_What is needed_: Retype each line exactly as it stands, beginning at the first line of the material and finishing with the line that contains "Definition serializeHeader (b".

_Given entries_:
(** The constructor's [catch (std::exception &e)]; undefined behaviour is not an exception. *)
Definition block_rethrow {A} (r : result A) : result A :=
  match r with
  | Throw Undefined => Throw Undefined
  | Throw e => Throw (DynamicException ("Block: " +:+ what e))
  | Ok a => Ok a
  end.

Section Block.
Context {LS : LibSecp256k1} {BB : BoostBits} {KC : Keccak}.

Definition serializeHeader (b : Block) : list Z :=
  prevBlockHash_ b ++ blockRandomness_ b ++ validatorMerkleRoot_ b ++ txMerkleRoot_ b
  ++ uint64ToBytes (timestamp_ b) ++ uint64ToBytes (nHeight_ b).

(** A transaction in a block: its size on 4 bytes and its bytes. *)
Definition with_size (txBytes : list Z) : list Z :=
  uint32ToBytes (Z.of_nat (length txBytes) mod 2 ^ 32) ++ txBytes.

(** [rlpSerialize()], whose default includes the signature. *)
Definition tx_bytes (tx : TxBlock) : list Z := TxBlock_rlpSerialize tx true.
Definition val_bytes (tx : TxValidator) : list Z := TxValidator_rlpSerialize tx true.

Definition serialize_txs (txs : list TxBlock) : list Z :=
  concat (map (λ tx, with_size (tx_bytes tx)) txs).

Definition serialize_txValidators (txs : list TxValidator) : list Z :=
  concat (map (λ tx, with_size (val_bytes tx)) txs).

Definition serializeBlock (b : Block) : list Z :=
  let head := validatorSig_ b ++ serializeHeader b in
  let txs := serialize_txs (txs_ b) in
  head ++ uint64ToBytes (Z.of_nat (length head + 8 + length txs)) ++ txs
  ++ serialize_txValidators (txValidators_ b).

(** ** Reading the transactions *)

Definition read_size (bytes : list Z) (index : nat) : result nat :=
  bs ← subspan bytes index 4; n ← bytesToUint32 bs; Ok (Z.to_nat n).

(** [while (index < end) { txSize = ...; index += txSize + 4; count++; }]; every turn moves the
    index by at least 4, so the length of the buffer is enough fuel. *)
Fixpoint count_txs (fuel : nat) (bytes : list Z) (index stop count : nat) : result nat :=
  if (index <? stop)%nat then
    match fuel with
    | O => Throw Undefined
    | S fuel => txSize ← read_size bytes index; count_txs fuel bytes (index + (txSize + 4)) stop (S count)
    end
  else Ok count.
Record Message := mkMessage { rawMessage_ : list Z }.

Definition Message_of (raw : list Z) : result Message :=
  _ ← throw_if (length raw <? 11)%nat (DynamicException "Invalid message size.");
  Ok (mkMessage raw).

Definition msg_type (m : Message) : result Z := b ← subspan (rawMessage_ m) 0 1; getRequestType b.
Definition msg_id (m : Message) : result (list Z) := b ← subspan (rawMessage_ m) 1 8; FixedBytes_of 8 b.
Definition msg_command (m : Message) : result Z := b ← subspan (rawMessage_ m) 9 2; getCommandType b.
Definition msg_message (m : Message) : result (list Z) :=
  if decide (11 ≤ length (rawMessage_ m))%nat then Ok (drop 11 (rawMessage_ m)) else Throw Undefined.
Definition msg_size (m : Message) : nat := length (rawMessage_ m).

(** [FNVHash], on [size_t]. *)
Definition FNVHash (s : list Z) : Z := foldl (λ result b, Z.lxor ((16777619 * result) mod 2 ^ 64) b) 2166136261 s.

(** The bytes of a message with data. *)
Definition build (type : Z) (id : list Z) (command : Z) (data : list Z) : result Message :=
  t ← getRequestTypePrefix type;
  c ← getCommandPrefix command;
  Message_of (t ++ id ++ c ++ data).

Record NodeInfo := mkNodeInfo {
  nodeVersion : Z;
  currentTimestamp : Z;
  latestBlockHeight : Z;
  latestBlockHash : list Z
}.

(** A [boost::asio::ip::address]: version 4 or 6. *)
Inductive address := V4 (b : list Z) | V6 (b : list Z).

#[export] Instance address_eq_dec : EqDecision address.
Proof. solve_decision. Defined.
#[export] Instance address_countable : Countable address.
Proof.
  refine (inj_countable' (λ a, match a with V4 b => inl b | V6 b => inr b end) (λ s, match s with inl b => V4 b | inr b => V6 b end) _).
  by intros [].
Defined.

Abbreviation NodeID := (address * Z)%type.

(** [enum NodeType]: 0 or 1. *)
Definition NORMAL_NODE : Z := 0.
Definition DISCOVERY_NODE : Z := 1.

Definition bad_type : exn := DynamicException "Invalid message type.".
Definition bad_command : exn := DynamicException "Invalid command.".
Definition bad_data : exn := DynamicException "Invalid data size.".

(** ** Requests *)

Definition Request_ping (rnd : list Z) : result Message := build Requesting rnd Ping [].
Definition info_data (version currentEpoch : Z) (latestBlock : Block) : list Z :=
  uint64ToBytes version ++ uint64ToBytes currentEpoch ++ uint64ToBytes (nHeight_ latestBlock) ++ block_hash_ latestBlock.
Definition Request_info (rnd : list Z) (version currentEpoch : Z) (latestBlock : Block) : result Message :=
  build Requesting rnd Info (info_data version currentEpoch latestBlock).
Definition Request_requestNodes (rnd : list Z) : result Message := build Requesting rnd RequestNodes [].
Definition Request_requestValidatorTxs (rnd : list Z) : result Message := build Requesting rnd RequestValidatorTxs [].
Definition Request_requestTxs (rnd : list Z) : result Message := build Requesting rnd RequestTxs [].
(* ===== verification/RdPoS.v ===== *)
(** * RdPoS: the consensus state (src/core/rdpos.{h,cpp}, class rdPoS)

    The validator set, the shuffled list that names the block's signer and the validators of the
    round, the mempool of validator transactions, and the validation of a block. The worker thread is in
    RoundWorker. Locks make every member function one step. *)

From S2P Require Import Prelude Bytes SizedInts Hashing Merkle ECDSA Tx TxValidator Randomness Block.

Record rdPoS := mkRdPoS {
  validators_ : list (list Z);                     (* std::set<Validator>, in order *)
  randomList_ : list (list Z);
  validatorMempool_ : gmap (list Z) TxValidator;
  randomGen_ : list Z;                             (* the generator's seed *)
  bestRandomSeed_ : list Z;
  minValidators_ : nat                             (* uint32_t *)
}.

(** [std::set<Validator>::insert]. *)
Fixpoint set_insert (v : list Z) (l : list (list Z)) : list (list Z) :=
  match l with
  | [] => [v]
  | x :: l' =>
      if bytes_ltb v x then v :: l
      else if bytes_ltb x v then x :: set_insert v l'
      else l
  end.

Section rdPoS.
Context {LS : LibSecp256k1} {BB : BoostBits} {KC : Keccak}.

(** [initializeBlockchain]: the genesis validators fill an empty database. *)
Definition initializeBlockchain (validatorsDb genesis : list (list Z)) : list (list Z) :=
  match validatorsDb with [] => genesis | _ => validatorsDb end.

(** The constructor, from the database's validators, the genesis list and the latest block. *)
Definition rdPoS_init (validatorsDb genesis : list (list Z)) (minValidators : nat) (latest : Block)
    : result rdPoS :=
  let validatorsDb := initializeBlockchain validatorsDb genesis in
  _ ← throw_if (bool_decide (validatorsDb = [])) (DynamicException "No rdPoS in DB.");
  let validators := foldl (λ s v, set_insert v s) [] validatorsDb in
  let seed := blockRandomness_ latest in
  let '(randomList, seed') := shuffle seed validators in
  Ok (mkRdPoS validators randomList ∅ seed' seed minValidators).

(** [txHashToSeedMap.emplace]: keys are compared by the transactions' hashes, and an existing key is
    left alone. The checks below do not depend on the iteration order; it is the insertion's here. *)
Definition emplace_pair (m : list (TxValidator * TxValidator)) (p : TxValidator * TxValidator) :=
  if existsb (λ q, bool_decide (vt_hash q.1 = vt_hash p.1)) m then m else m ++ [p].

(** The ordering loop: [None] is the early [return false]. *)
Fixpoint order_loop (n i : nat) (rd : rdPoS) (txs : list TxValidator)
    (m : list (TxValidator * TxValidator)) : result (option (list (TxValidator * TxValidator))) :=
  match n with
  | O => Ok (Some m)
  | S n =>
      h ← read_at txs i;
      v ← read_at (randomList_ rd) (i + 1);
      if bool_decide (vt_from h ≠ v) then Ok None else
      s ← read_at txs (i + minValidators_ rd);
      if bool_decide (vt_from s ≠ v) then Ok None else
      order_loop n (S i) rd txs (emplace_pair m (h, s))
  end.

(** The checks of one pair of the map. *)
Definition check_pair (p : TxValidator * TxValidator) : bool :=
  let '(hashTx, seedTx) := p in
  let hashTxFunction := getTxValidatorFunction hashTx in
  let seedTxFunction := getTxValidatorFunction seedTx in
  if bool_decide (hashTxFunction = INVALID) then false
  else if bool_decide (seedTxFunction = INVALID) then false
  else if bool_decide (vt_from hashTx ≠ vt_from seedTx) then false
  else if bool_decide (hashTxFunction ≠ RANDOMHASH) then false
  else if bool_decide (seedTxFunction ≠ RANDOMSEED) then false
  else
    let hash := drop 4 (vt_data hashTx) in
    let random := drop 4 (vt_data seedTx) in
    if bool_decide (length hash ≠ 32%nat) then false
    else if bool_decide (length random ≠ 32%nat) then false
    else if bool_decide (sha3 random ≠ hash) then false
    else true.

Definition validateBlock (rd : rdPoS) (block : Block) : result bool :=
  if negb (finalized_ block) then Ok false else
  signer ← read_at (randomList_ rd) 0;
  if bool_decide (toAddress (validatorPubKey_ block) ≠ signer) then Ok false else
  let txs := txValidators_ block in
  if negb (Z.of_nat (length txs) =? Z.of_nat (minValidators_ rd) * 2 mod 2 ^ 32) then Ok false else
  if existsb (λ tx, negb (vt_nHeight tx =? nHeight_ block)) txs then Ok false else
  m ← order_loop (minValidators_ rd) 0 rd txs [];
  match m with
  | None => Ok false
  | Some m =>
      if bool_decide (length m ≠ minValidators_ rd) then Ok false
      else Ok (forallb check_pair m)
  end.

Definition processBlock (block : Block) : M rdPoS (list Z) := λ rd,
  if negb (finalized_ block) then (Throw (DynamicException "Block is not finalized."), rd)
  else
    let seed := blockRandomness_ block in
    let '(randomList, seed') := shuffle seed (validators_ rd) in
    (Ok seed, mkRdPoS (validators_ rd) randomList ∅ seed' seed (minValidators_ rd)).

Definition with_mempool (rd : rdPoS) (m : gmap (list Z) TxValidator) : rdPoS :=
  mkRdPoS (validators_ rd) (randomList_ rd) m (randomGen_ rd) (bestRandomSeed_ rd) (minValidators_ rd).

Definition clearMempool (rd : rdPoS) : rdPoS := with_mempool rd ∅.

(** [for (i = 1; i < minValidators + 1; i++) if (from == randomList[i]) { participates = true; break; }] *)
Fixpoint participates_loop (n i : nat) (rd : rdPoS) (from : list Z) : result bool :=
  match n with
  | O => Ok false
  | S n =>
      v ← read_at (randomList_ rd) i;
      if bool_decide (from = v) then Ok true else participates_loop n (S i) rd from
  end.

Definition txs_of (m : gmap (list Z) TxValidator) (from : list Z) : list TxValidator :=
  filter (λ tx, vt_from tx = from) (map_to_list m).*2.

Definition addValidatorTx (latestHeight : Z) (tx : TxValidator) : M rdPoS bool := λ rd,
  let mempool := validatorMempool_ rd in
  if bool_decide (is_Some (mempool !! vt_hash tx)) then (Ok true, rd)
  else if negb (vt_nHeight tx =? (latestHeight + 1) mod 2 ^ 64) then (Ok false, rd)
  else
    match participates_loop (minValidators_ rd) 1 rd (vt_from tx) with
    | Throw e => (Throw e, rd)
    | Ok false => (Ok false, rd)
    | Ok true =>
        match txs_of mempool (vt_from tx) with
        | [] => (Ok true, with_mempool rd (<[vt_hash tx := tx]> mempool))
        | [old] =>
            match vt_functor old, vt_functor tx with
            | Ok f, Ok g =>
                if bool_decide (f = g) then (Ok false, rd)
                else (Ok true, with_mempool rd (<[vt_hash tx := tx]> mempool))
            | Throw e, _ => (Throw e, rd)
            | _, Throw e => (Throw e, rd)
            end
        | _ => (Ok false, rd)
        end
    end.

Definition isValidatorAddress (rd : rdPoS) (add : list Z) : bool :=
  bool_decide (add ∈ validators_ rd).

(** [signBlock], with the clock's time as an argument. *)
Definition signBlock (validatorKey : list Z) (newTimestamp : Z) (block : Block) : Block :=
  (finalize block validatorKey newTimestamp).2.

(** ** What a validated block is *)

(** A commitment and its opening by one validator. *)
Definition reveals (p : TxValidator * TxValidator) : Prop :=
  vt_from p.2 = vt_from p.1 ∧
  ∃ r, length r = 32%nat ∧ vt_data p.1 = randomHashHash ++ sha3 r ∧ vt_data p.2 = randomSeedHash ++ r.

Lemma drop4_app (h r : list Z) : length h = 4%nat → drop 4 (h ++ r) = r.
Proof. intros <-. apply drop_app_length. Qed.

_Written answer_:
(** The constructor's [catch (std::exception &e)]; undefined behaviour is not an exception. *)
Definition block_rethrow {A} (r : result A) : result A :=
  match r with
  | Throw Undefined => Throw Undefined
  | Throw e => Throw (DynamicException ("Block: " +:+ what e))
  | Ok a => Ok a
  end.

Section Block.
Context {LS : LibSecp256k1} {BB : BoostBits} {KC : Keccak}.

Definition serializeHeader (b : Block) : list Z :=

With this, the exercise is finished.